» **ASSIGNED TASK**: Here is a block of records. Copy every line in it that includes "Unopenable".

» **EXERCISE INPUTS**:
==============================

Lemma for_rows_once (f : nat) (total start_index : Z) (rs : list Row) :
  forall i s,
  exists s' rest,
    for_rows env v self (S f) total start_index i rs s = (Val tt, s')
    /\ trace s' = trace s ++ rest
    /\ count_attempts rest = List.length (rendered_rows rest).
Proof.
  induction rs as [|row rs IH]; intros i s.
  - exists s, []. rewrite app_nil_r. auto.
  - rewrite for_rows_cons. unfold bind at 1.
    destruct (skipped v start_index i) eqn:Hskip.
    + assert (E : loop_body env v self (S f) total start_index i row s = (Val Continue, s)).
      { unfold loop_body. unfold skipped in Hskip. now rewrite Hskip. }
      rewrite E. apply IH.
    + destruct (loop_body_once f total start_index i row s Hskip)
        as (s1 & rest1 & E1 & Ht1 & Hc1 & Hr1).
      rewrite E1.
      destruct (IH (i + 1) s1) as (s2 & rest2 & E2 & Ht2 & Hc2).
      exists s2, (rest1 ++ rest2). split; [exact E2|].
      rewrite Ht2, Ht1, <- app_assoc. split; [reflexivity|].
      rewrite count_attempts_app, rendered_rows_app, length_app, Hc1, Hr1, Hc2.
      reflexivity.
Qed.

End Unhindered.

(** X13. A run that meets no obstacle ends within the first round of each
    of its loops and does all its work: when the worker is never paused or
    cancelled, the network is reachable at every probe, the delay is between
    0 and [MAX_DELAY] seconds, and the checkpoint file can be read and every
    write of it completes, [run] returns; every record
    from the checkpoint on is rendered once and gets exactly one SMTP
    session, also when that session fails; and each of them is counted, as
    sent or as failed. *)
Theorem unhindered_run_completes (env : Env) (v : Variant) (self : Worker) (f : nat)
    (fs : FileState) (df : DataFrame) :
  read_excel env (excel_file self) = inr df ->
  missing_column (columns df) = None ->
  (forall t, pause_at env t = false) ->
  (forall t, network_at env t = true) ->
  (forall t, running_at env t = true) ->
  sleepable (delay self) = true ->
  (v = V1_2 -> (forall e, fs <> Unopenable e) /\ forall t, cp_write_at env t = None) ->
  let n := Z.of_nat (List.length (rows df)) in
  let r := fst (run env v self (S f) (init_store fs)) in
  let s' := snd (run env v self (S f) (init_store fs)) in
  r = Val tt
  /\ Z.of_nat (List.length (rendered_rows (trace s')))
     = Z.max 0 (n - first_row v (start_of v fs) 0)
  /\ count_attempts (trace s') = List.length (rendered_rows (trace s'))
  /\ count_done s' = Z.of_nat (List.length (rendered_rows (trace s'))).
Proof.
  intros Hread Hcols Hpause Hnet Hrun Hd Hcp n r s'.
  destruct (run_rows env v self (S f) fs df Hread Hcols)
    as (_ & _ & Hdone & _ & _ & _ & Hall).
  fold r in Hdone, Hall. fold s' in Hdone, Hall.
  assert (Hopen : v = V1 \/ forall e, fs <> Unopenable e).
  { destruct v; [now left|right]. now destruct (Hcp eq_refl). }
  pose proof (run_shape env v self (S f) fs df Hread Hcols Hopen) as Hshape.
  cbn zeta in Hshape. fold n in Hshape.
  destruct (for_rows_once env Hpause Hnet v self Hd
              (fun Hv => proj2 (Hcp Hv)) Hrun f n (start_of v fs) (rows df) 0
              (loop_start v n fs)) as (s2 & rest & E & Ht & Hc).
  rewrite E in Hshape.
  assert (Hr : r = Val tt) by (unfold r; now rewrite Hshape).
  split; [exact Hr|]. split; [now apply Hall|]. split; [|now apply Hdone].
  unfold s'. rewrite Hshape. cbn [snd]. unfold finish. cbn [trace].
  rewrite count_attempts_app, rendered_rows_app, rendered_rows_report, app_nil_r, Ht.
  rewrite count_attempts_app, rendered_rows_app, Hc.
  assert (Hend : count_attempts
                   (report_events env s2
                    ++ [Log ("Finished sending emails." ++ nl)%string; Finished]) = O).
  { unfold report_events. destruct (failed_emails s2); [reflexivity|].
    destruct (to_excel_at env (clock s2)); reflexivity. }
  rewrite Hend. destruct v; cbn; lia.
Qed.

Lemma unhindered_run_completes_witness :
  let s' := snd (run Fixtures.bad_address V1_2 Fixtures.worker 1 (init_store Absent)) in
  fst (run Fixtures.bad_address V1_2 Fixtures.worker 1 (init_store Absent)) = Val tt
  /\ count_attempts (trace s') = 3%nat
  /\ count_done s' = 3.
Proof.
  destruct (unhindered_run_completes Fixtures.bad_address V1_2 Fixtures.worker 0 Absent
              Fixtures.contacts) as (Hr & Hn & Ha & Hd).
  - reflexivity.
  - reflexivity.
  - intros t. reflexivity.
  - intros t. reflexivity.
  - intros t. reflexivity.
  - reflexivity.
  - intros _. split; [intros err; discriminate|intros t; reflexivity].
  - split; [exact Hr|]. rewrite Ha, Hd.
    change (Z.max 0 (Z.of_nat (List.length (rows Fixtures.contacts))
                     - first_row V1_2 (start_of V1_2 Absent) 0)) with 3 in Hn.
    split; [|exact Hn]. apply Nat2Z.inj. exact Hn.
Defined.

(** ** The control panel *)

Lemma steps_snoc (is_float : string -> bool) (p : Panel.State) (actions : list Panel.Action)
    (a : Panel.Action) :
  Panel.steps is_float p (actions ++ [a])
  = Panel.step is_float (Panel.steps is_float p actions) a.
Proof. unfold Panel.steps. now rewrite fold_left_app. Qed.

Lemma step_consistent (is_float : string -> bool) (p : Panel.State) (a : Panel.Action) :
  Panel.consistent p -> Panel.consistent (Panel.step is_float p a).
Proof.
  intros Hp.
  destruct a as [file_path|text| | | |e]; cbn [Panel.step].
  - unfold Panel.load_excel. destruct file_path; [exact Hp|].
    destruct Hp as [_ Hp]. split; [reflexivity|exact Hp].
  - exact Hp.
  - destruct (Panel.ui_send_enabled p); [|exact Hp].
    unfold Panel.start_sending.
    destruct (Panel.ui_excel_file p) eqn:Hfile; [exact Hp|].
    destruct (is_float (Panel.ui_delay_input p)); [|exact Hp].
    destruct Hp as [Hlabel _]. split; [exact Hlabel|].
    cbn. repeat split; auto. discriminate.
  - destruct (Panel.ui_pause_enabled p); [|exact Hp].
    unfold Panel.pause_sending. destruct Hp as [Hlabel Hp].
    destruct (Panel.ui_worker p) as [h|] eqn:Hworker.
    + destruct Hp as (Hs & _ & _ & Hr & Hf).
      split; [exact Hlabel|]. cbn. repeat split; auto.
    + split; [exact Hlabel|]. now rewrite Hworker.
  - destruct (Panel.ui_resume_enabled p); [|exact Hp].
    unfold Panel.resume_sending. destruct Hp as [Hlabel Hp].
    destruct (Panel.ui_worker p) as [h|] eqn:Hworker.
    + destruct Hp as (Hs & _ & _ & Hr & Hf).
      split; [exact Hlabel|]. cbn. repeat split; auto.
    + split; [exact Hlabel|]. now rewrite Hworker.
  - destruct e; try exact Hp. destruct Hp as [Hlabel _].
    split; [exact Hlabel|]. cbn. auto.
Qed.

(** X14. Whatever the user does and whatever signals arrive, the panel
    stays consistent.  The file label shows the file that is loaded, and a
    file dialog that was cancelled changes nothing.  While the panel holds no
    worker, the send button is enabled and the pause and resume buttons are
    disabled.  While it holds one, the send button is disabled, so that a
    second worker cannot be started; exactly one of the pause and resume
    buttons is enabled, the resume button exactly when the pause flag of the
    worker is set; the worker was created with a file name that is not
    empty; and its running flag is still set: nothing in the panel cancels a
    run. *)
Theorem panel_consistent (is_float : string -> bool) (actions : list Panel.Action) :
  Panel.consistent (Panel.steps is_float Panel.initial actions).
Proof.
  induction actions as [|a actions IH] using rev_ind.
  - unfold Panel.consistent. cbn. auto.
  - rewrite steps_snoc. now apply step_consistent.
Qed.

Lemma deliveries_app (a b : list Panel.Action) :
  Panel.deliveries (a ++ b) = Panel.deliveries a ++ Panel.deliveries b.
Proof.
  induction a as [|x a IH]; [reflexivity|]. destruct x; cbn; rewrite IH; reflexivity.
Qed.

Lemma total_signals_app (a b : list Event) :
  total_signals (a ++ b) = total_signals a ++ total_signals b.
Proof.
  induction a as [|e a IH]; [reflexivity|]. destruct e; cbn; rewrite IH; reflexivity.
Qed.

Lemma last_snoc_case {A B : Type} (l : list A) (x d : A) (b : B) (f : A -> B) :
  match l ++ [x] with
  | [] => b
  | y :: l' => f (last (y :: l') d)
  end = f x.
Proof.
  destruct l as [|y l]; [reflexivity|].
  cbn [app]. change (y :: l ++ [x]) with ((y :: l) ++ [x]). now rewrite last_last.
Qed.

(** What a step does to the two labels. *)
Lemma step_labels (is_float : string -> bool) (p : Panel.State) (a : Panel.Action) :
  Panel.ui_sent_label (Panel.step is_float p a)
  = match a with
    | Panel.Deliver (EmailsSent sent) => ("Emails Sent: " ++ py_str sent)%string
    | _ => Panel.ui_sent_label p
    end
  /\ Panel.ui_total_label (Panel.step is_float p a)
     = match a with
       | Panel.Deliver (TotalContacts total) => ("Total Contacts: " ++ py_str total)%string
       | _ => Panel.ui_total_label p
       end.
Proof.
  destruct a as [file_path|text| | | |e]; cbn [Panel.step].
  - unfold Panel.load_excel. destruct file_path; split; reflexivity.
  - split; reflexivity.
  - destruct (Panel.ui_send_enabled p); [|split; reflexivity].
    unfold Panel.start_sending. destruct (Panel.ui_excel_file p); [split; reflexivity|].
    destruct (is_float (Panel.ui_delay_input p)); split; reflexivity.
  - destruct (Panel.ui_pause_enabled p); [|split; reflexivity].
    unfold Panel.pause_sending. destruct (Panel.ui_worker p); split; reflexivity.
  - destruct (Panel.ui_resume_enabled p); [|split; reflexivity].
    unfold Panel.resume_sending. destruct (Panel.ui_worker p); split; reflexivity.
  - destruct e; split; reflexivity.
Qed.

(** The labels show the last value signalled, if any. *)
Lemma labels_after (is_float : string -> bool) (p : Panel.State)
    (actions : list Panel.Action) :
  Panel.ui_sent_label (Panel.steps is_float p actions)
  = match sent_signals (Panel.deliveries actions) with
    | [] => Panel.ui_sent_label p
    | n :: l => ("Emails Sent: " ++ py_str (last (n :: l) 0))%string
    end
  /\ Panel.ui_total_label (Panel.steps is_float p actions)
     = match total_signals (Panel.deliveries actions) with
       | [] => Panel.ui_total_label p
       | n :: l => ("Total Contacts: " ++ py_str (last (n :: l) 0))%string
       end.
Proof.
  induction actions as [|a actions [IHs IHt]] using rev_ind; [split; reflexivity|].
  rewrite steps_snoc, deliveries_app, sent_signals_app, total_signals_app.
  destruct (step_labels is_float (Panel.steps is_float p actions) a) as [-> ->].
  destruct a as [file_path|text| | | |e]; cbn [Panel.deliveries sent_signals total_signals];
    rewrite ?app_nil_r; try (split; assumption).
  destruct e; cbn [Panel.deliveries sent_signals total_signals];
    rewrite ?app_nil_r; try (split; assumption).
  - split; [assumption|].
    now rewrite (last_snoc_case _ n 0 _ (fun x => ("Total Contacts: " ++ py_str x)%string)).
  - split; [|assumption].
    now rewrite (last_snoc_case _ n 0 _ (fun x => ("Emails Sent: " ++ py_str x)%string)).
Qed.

==============================

» **WRITTEN RESPONSE**:
  (v = V1_2 -> (forall e, fs <> Unopenable e) /\ forall t, cp_write_at env t = None) ->
  assert (Hopen : v = V1 \/ forall e, fs <> Unopenable e).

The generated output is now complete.